Plusieurs os cassés dans une même partie, ou le même os rompu en différens endroits, forment ce que nous entendons par fracture composée.

Nous nommons fracture compliquée, celle à laquelle s’unissent des symptomes, qui exigent de la part du maréchal une méthode particuliere dans le traitement : telles sont les fractures avec plaie, luxation, hémorrhagie, contusion violente, &c.

Nous disons que la fracture est complete, lorsque la solution de continuité est entiere ; & incomplete, quand elle ne l’est pas. Ce dernier cas qui n’a lieu dans l’homme & dans l’animal qu’eu égard aux os plats, pourroit ensuite d’un coup de feu arriver aux autres os.

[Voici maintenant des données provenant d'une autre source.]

(** What [create_title_session] computes, by the branch it takes. *)
Lemma create_title_session_branch (MERCHANT : string)
  (float_str : Float64.float -> string) (quote : string -> string)
  (e : PriceCheck.env) (user_id book_id purchase_type : string)
  (s : PriceCheck.session) :
  PriceCheck.create_title_session MERCHANT float_str quote e
    user_id book_id purchase_type = Ok s ->
  let ebook := String.eqb (PyStr.lower purchase_type) "ebook" in
  quoted_amount e "getTitlePricing"
    (if ebook then "ebook_price" else "audiobook_price")
  = Ok (PriceCheck.amount s)
  /\ PriceCheck.memo s
     = PriceCheck.memo_of user_id
         (if ebook then "eb:" ++ book_id else "au:" ++ book_id).
Proof.
  unfold PriceCheck.create_title_session, quoted_amount.
  destruct (String.length MERCHANT =? 0)%nat; [discriminate|].
  destruct (PriceCheck.pricing_response e) as [resp|x]; [|discriminate].
  cbn [rbind].
  destruct (Json.item resp "data") as [data|x]; [|discriminate]. cbn [rbind].
  destruct (Json.item data "getTitlePricing") as [pr|x];
    [|discriminate]. cbn [rbind].
  destruct (String.eqb (PyStr.lower purchase_type) "ebook"); cbn zeta;
    match goal with
    | |- context [Json.item pr ?f] =>
        destruct (Json.item pr f) as [usd|x]; [|discriminate]
    end;
    cbn [rbind];
    (destruct (PriceCheck.sol_price e) as [price|x]; [|discriminate]);
    cbn [rbind];
    (destruct (Json.truediv usd price) as [ratio|x]; [|discriminate]);
    cbn [rbind];
    (destruct (Float64.round6 ratio) as [amount_sol|x]; [|discriminate]);
    cbn [rbind];
    intros H; injection H as <-; split; reflexivity.
Qed.
(** * BFS user file-system API (fs.c): a shallow embedding

    The functions of [fs.c] ([fsOpen], [fsRead], [fsSeek], [fsTell], [fsSize],
    [fsWrite]) are transcribed statement by statement over an explicit
    file-system state.  The layer below them ([bfs*], [bio*], [fs.h]) is not
    part of the sources at hand; each of its functions used by [fs.c] is
    modelled from the design document and marked as such. *)

From Stdlib Require Import ZArith Lia.
From stdpp Require Import gmap strings list fin_maps.

Local Open Scope Z_scope.

(** ** Machine integers *)

(** [i32] arithmetic: the value of a 32-bit two's complement result. *)
Definition wrap32 (z : Z) : Z := (z + 2^31) mod 2^32 - 2^31.

Definition INT_MAX : Z := 2^31 - 1.

(** [MIN] of [fs.h], the usual macro. *)
Definition MIN (a b : Z) : Z := if a <? b then a else b.

(** stdio's [whence] constants. *)
Definition SEEK_SET : Z := 0.
Definition SEEK_CUR : Z := 1.
Definition SEEK_END : Z := 2.

(** Modelled from the spec: the constant [BYTESPERBLOCK] of the absent [fs.h];
    the design document fixes the block size of its reference scenario at 512
    bytes. *)
Definition BYTESPERBLOCK : Z := 512.

(** ** Error codes *)

(** The codes named in [fs.c], followed by three that only the design document
    names: descriptor table full, free list exhausted, internal read fault. *)
Inductive errno : Type :=
| EFNF | EBADREAD | EBADCURS | EBADWHENCE | ENODBN
| EOFTFULL | EDISKFULL | EREADFAULT.

(** An [i32] result that is either an ordinary value or a distinguished
    sentinel. *)
Inductive rv : Type :=
| Val (z : Z)
| Err (e : errno).

(** ** State *)

(** One open-file-table entry: [g_oft[ofte].inum], [.curs], [.refs]. *)
Record OFTE : Type := mkOFTE { inum : Z; curs : Z; refs : Z }.

(** An inode: logical size in bytes and the FBN -> DBN chain. *)
Record Inode : Type := mkInode { isize : Z; chain : gmap Z Z }.

(** The whole file system: open file table (a free slot is [None]), inode
    table, free list, block device contents and directory. *)
Record BFS : Type := mkBFS {
  g_oft : list (option OFTE);
  inodes : gmap Z Inode;
  freelist : list Z;
  disk : gmap Z (list Z);
  dir : gmap string Z
}.

Definition set_oft (o : list (option OFTE)) (st : BFS) : BFS :=
  mkBFS o (inodes st) (freelist st) (disk st) (dir st).

Definition set_disk (d : gmap Z (list Z)) (st : BFS) : BFS :=
  mkBFS (g_oft st) (inodes st) (freelist st) d (dir st).

(** ** Outcomes of a call *)

(** A call returns a value in a new state, terminates the process through
    [FATAL], or leaves the behaviour defined by neither the C code nor the
    design document (an invalid descriptor, a negative [memcpy] length, a
    device access at a sentinel block number). *)
Inductive outcome (A : Type) : Type :=
| Done (a : A) (st : BFS)
| Abort (e : errno)
| Undefined.

Arguments Done {A} a st.
Arguments Abort {A} e.
Arguments Undefined {A}.

Definition M (A : Type) : Type := BFS -> outcome A.

Definition ret {A} (a : A) : M A := fun st => Done a st.

Definition bind {A B} (m : M A) (k : A -> M B) : M B :=
  fun st => match m st with
            | Done a st' => k a st'
            | Abort e => Abort e
            | Undefined => Undefined
            end.

(** Modelled from the spec: the macro [FATAL] of the absent [fs.h].  [fsFormat]
    and [fsMount] call it exactly where the design document has the process
    terminate (backing store cannot be created, backing store absent): it is
    the fatal tier, which ends the process and returns nothing. *)
Definition FATAL {A} (e : errno) : M A := fun _ => Abort e.

Definition undefined {A} : M A := fun _ => Undefined.

Notation "'let*' x := m 'in' k" := (bind m (fun x => k))
  (at level 10, x name, m at level 100, k at level 200).
Notation "m ;;; k" := (bind m (fun _ => k))
  (at level 100, k at level 200, right associativity).

(** ** Buffers *)

(** [memset(buf, 0, BYTESPERBLOCK)]. *)
Definition zeroBlock : list Z := replicate (Z.to_nat BYTESPERBLOCK) 0.

(** [memcpy(&dst[di], &src[si], n)] for in-range arguments. *)
Definition memcpy (dst : list Z) (di : Z) (src : list Z) (si n : Z) : list Z :=
  take (Z.to_nat di) dst
  ++ take (Z.to_nat n) (drop (Z.to_nat si) src)
  ++ drop (Z.to_nat (di + n)) dst.

(** The counting loop at the end of [fsRead]: the number of zero bytes at the
    end of a block, scanning from the last index down. *)
Fixpoint countZeros (revBuf : list Z) : Z :=
  match revBuf with
  | [] => 0
  | b :: rest => if b =? 0 then 1 + countZeros rest else 0
  end.

Definition emptyCountOf (countBuffer : list Z) : Z := countZeros (rev countBuffer).

(** ** The layer below [fs.c] *)

(** Modelled from the spec: [bfsFdToInum], absent; a descriptor is the index
    of its open-file-table entry and yields the entry's inode number. *)
Definition bfsFdToInum (fd : Z) : M Z := fun st =>
  if fd <? 0 then Undefined
  else match g_oft st !! Z.to_nat fd with
       | Some (Some e) => Done (inum e) st
       | _ => Undefined
       end.

Fixpoint findSlot (i : Z) (o : list (option OFTE)) : option nat :=
  match o with
  | [] => None
  | Some e :: o' => if inum e =? i then Some O else S <$> findSlot i o'
  | None :: o' => S <$> findSlot i o'
  end.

Les coups, les chûtes, les grands efforts, sont les causes ordinaires des fractures ; la destruction de la direction du mouvement musculaire ; la cessation de l’action des muscles attachés à l’os fracturé ; le racourcissement du membre, conséquemment à la contraction spontanée de ces puissances ; sa défiguration relative à leur dérangement ; sa difformité provenant de la surabondance ou de la marche impétueuse des sucs régénérans ; la dilacération des tuniques qui revêtent extérieurement & intérieurement les os ; la rupture des vaisseaux qui rampent dans leurs cavités & dans leurs cellules ; l’irritation, le déchirement des membranes, des tendons & des nerfs ; la compression, l’anéantissement, l’inflammation des tuyaux voisins de la solution de continuité ; la contusion des parties molles qui se rencontre entre la cause vulnérante & l’os, en sont en général les suites les plus considérables & les plus graves.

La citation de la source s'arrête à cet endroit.